Your goal —
Tell how many lines in the data below hold the string "fuel"; give nothing but the number.

Available data —
(** With paths as the spec describes them, [fetch.Run] returns no error,
    and [receive] never calls [log.Fatal]. *)
Lemma receive_from_goes_on
    (inputs : list (@Route selectors)) (id : RouteID) (iv : MessageMap)
    (evs : list Event) :
  match receive_from id inputs iv evs with
  | Returned _ _ _ | Parked _ => True
  | Panicked _ | Exited _ _ => False
  end.
Proof.
  revert id iv evs.
  induction inputs as [|input inputs IH]; intros id iv evs; simpl; [done|].
  destruct (iv !! id); [apply IH|].
  destruct (Value input); [apply IH|].
  destruct evs as [|[m| | |f] evs]; try done. apply IH.
Qed.

(** C1. With paths as the spec describes them: when a message arrives on
    the channel of the input [receive] waits on and the input's path does
    not resolve on it, [receive] stores null for that input and goes on to
    the next input; it does not call [log.Fatal]; and no run of a block
    ends in [log.Fatal] unless the block's kernel calls it. *)
Theorem path_miss_stores_null
    (id : RouteID) (input : @Route selectors) (inputs : list Route)
    (iv : MessageMap) (m : Message) (evs : list Event) :
  iv !! id = None →
  Value input = None →
  resolve (Path input) m = None →
  receive_from id (input :: inputs) iv (Arrive m :: evs) =
    receive_from (S id) inputs (<[id := MNil]> iv) evs
  ∧ (∀ iv' e,
       receive_from id (input :: inputs) iv (Arrive m :: evs) ≠ Exited iv' e)
  ∧ (∀ fuel (b : @Block selectors) evs' e,
       (∀ inp out i ov e', kernel b inp out i ≠ Exited ov e') →
       exit (Serve fuel b evs') ≠ Fatal e).
Proof.
  intros Hid Hpin Hmiss. split; [|split].
  - rewrite (receive_applies_Path id input inputs iv m MNil None evs);
      [done..|]. simpl. by rewrite Hmiss.
  - intros iv' e Hex.
    pose proof (receive_from_goes_on (input :: inputs) id iv (Arrive m :: evs))
      as Hgo. by rewrite Hex in Hgo.
  - intros fuel b evs' e Hker Hex.
    destruct (Serve_fatal _ _ _ _ Hex) as [(b' & evs0 & iv0 & Hrec)|Hk].
    + pose proof (receive_from_goes_on (routing_Inputs (routing b')) 0
                    (inputValues (state b')) evs0) as Hgo.
      unfold receive in Hrec. by rewrite Hrec in Hgo.
    + destruct Hk as (inp & out & i & ov & Hk). by apply Hker in Hk.
Qed.

End Paths.

(** * Examples *)

#[local] Existing Instance keys.
#[local] Existing Instance ascending.

(** A block whose input path is [.k] receives the number 1: the
    path does not resolve, null is stored for the input and handed to the
    kernel, and the block goes on to wait for a connection. *)
Lemma unresolved_path_stores_null :
  state (final (Serve 2 (NewBlock forwarding 0)
                  [Interrupted (@RoutePath selectors 0 [Field "k"]); Arrive (MFloat 1)]))
    = {| inputValues := {[ 0 := MNil ]}; outputValues := {[ 0 := MNil ]};
         manifest := ∅; Processed := true |}
  ∧ exit (Serve 2 (NewBlock forwarding 0)
            [Interrupted (@RoutePath selectors 0 [Field "k"]); Arrive (MFloat 1)])
    = Waiting.
Proof. split; vm_compute; reflexivity. Qed.

Lemma path_miss_stores_null_witness :
  resolve [Field "k"] (MFloat 1) = None
  ∧ @receive_from selectors 0
      [ @Build_Route selectors "in" [Field "k"] None 0 ] ∅ [ Arrive (MFloat 1) ]
    = Returned (<[0 := MNil]> ∅) None []
  ∧ exit (Serve 2 (NewBlock forwarding 0)
            [Interrupted (@RoutePath selectors 0 [Field "k"]); Arrive (MFloat 1)])
    ≠ Fatal "no object at k".
Proof.
  split; [reflexivity|].
  assert ((∅ : MessageMap) !! 0 = None) as Hid by reflexivity.
  destruct (path_miss_stores_null (O := ascending) 0
              (@Build_Route selectors "in" [Field "k"] None 0) [] ∅
              (MFloat 1) [] Hid eq_refl eq_refl)
    as (Hstore & _ & Hrun).
  split; [exact Hstore|].
  apply Hrun. intros inp out i ov e'. discriminate.
Defined.



(** C4, counterexample. The kernel of a block that waits as [Delay] does is
    invoked, returns the interrupt that arrives during its wait, and is
    invoked again when the cycle resumes: two executions in one cycle. *)
Lemma interrupted_kernel_runs_again :
  (λ cyc : list Obs * list Output, (invocations cyc.1, completions cyc.1))
    <$> cycles (trace (Serve 2 (NewBlock waiting 0)
                         [Arrive (MFloat 1); Interrupted (Connect 0 7);
                          TimerFired; Delivered]))
  = [ (2, 1) ].
Proof. vm_compute. reflexivity. Qed.

Lemma kernel_completes_once_witness :
  Processed (state (NewBlock waiting 0)) = false
  ∧ completions [Invoked (Some (Connect 0 7)); Called (Connect 0 7) true;
                 Invoked None; Sent 0 7 (MFloat 1)] = 1
  ∧ last_invoked [Invoked (Some (Connect 0 7)); Called (Connect 0 7) true;
                  Invoked None; Sent 0 7 (MFloat 1)] = Some None.
Proof.
  split; [reflexivity|].
  apply (kernel_completes_once_per_cycle
           2 (NewBlock waiting 0)
           [Arrive (MFloat 1); Interrupted (Connect 0 7); TimerFired; Delivered]
           ([Invoked (Some (Connect 0 7)); Called (Connect 0 7) true;
             Invoked None; Sent 0 7 (MFloat 1)],
            [ {| out_Name := "passthrough"; Connections := {[ 7 ]} |} ])).
  - reflexivity.
  - vm_compute. left.
Defined.

Lemma Append_then_Head_witness :
  1 ≤ length [MFloat 1; MFloat 2]
  ∧ ∃ appended heads,
      Kernel Append 0 {[ 0 := MFloat 3; 1 := MArray [MFloat 1; MFloat 2] ]}
        ∅ ∅ ∅ [] = Returned (appended, ∅) None []
      ∧ Kernel Head 1 {[ 0 := index appended 0 ]} ∅ ∅ ∅ [] =
          Returned (heads, ∅) None []
      ∧ heads !! 0 = Some (MFloat 1)
      ∧ heads !! 1 = Some (MArray [MFloat 2; MFloat 3]).
Proof.
  split; [simpl; lia|].
  apply (Append_then_Head 0 1 (MFloat 3) [MFloat 1; MFloat 2] ∅ ∅ ∅ ∅ ∅ ∅ [] []).
  simpl. lia.
Defined.

(** ** The further properties at concrete blocks *)

Lemma receive_fills_every_input_witness :
  payload (receive (NewBlock copying 0) [Arrive (MFloat 1)])
    = Some (<[0 := MFloat 1]> ∅)
  ∧ is_Some ((<[0 := MFloat 1]> ∅ : MessageMap) !! 0).
Proof.
  split; [reflexivity|].
  destruct (receive_fills_every_input (NewBlock copying 0) [Arrive (MFloat 1)]
              (<[0 := MFloat 1]> ∅) eq_refl) as [_ Hfull].
  apply (Hfull [] 0); [reflexivity|simpl; lia].
Defined.

Lemma pinned_inputs_need_no_message_witness :
  Forall (λ input : Route, is_Some (Value input))
    [ {| route_Name := "in"; Path := fetch_dot; Value := Some (MFloat 1); C := 0 |} ]
  ∧ ∃ iv',
      receive_from 0
        [ {| route_Name := "in"; Path := fetch_dot; Value := Some (MFloat 1); C := 0 |} ]
        ∅ [Delivered] = Returned iv' None [Delivered]
      ∧ iv' !! 0 = Some (MFloat 1).
Proof.
  assert (Forall (λ input : Route, is_Some (Value input))
            [ {| route_Name := "in"; Path := fetch_dot; Value := Some (MFloat 1);
                 C := 0 |} ]) as Hpin.
  { constructor; [by eexists|constructor]. }
  split; [exact Hpin|].
  destruct (pinned_inputs_need_no_message
              (with_routing (NewBlock copying 0)
                 (@Build_BlockRouting keys
                    [ {| route_Name := "in"; Path := fetch_dot;
                         Value := Some (MFloat 1); C := 0 |} ] [] 1))
              [Delivered] Hpin) as (iv' & Hrec & Hlook).
  exists iv'. split; [exact Hrec|]. exact (Hlook 0 _ eq_refl).
Defined.

Lemma receive_exits_on_path_error_only_witness :
  receive_from 0
    [ {| route_Name := "in"; Path := ["k"]; Value := None; C := 0 |} ] ∅
    [ Arrive (MFloat 1) ] = Exited (<[0 := MNil]> ∅) "no object at k"
  ∧ ∃ (input : Route) m v,
      input ∈ [ {| route_Name := "in"; Path := ["k"]; Value := None; C := 0 |} ]
      ∧ fetch_Run (Path input) m = (v, Some "no object at k").
Proof.
  split; [reflexivity|].
  exact (receive_exits_on_path_error_only
           [ {| route_Name := "in"; Path := ["k"]; Value := None; C := 0 |} ]
           0 ∅ (<[0 := MNil]> ∅) [ Arrive (MFloat 1) ] "no object at k" eq_refl).
Defined.

Lemma Connect_then_Disconnect_witness :
  routing_Outputs (routing (NewBlock copying 0)) !! 0
    = Some {| out_Name := "out"; Connections := ∅ |}
  ∧ (call (Connect 0 7) (routing (NewBlock copying 0))
       ≫= λ x, call (Disconnect 0 7) x.1)
    = Some (routing (NewBlock copying 0), true).
Proof.
  split; [reflexivity|].
  apply (Connect_then_Disconnect (routing (NewBlock copying 0)) 0
           {| out_Name := "out"; Connections := ∅ |} 7 eq_refl).
  apply not_elem_of_empty.
Defined.

Lemma RoutePath_unpins_witness :
  Input (NewBlock copying 0) 0
    = Some {| route_Name := "in"; Path := fetch_dot; Value := None; C := 0 |}
  ∧ ∃ r1 r2,
      call (RouteValue 0 (MFloat 1)) (routing (NewBlock copying 0))
        = Some (r1, true)
      ∧ Input (with_routing (NewBlock copying 0) r1) 0
          = Some {| route_Name := "in"; Path := fetch_dot; Value := Some (MFloat 1);
                    C := 0 |}
      ∧ call (RoutePath 0 ["k"]) r1 = Some (r2, true)
      ∧ Input (with_routing (NewBlock copying 0) r2) 0
          = Some {| route_Name := "in"; Path := ["k"]; Value := None; C := 0 |}.
Proof.
  split; [reflexivity|].
  destruct (RoutePath_unpins (NewBlock copying 0) 0
              {| route_Name := "in"; Path := fetch_dot; Value := None; C := 0 |}
              (MFloat 1) ["k"] eq_refl)
    as (r1 & r2 & H1 & H2 & H3 & H4 & _).
  exists r1, r2. repeat split; assumption.
Defined.

Lemma Serve_returns_after_Stop_only_witness :
  exit (Serve 2 (NewBlock copying 0) [Interrupted (Connect 0 7); Interrupted Stop])
    = Stopped
  ∧ ∃ log,
      trace (Serve 2 (NewBlock copying 0)
               [Interrupted (Connect 0 7); Interrupted Stop])
        = log ++ [Called Stop false].
Proof.
  split; [reflexivity|].
  apply (Serve_returns_after_Stop_only 2 (NewBlock copying 0)
           [Interrupted (Connect 0 7); Interrupted Stop]).
  reflexivity.
Defined.

Lemma kernel_runs_on_full_inputs_witness :
  Serve 2 (with_kernel (NewBlock copying 0)
             (λ inp out i,
                match inp !! 0 with
                | Some m => Returned (<[0 := m]> out) None i
                | None => Panicked IndexOutOfRange
                end))
    [Interrupted (Connect 0 7); Arrive (MFloat 1); Delivered]
  = run_with_kernel
      (λ inp out i,
         match inp !! 0 with
         | Some m => Returned (<[0 := m]> out) None i
         | None => Panicked IndexOutOfRange
         end)
      (Serve 2 (with_kernel (NewBlock copying 0) (Kernel copying))
         [Interrupted (Connect 0 7); Arrive (MFloat 1); Delivered]).
Proof.
  apply (kernel_runs_on_full_inputs (Kernel copying)).
  intros inp out i Hfull.
  destruct (Hfull 0 (le_n 1)) as [m Hm].
  simpl. unfold index. rewrite Hm. reflexivity.
Defined.

Lemma sends_follow_the_kernel_witness :
  Processed (state (NewBlock waiting 0)) = false
  ∧ ∃ pre post,
      [Invoked (Some (Connect 0 7)); Called (Connect 0 7) true;
       Invoked None; Sent 0 7 (MFloat 1)] = pre ++ Invoked None :: post
      ∧ sends pre = [].
Proof.
  split; [reflexivity|].
  apply (sends_follow_the_kernel
           2 (NewBlock waiting 0)
           [Arrive (MFloat 1); Interrupted (Connect 0 7); TimerFired; Delivered]
           ([Invoked (Some (Connect 0 7)); Called (Connect 0 7) true;
             Invoked None; Sent 0 7 (MFloat 1)],
            [ {| out_Name := "passthrough"; Connections := {[ 7 ]} |} ])).
  - reflexivity.
  - vm_compute. left.
Defined.

Lemma same_message_to_every_connection_witness :
  (λ cyc : list Obs * list Output, cyc.1)
    <$> cycles (trace (Serve 4 (NewBlock copying 0)
                         [Interrupted (Connect 0 7); Interrupted (Connect 0 8);
                          Arrive (MFloat 1); Delivered;
                          Interrupted (RouteValue 0 (MFloat 5)); Delivered]))
  = [ [Called (Connect 0 7) true; Called (Connect 0 8) true; Invoked None;
       Sent 0 8 (MFloat 1); Called (RouteValue 0 (MFloat 5)) true;
       Sent 0 7 (MFloat 1)] ]
  ∧ MFloat 1 = MFloat 1.
Proof.
  split; [vm_compute; reflexivity|].
  apply (same_message_to_every_connection
           4 (NewBlock copying 0)
           [Interrupted (Connect 0 7); Interrupted (Connect 0 8);
            Arrive (MFloat 1); Delivered;
            Interrupted (RouteValue 0 (MFloat 5)); Delivered]
           ([Called (Connect 0 7) true; Called (Connect 0 8) true; Invoked None;
             Sent 0 8 (MFloat 1); Called (RouteValue 0 (MFloat 5)) true;
             Sent 0 7 (MFloat 1)],
            [ {| out_Name := "out"; Connections := {[ 8 ]} ∪ {[ 7 ]} |} ])
           0 8 7).
  - reflexivity.
  - vm_compute. left.
  - do 3 right. left.
  - do 5 right. left.
Defined.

Solution to the problem —
3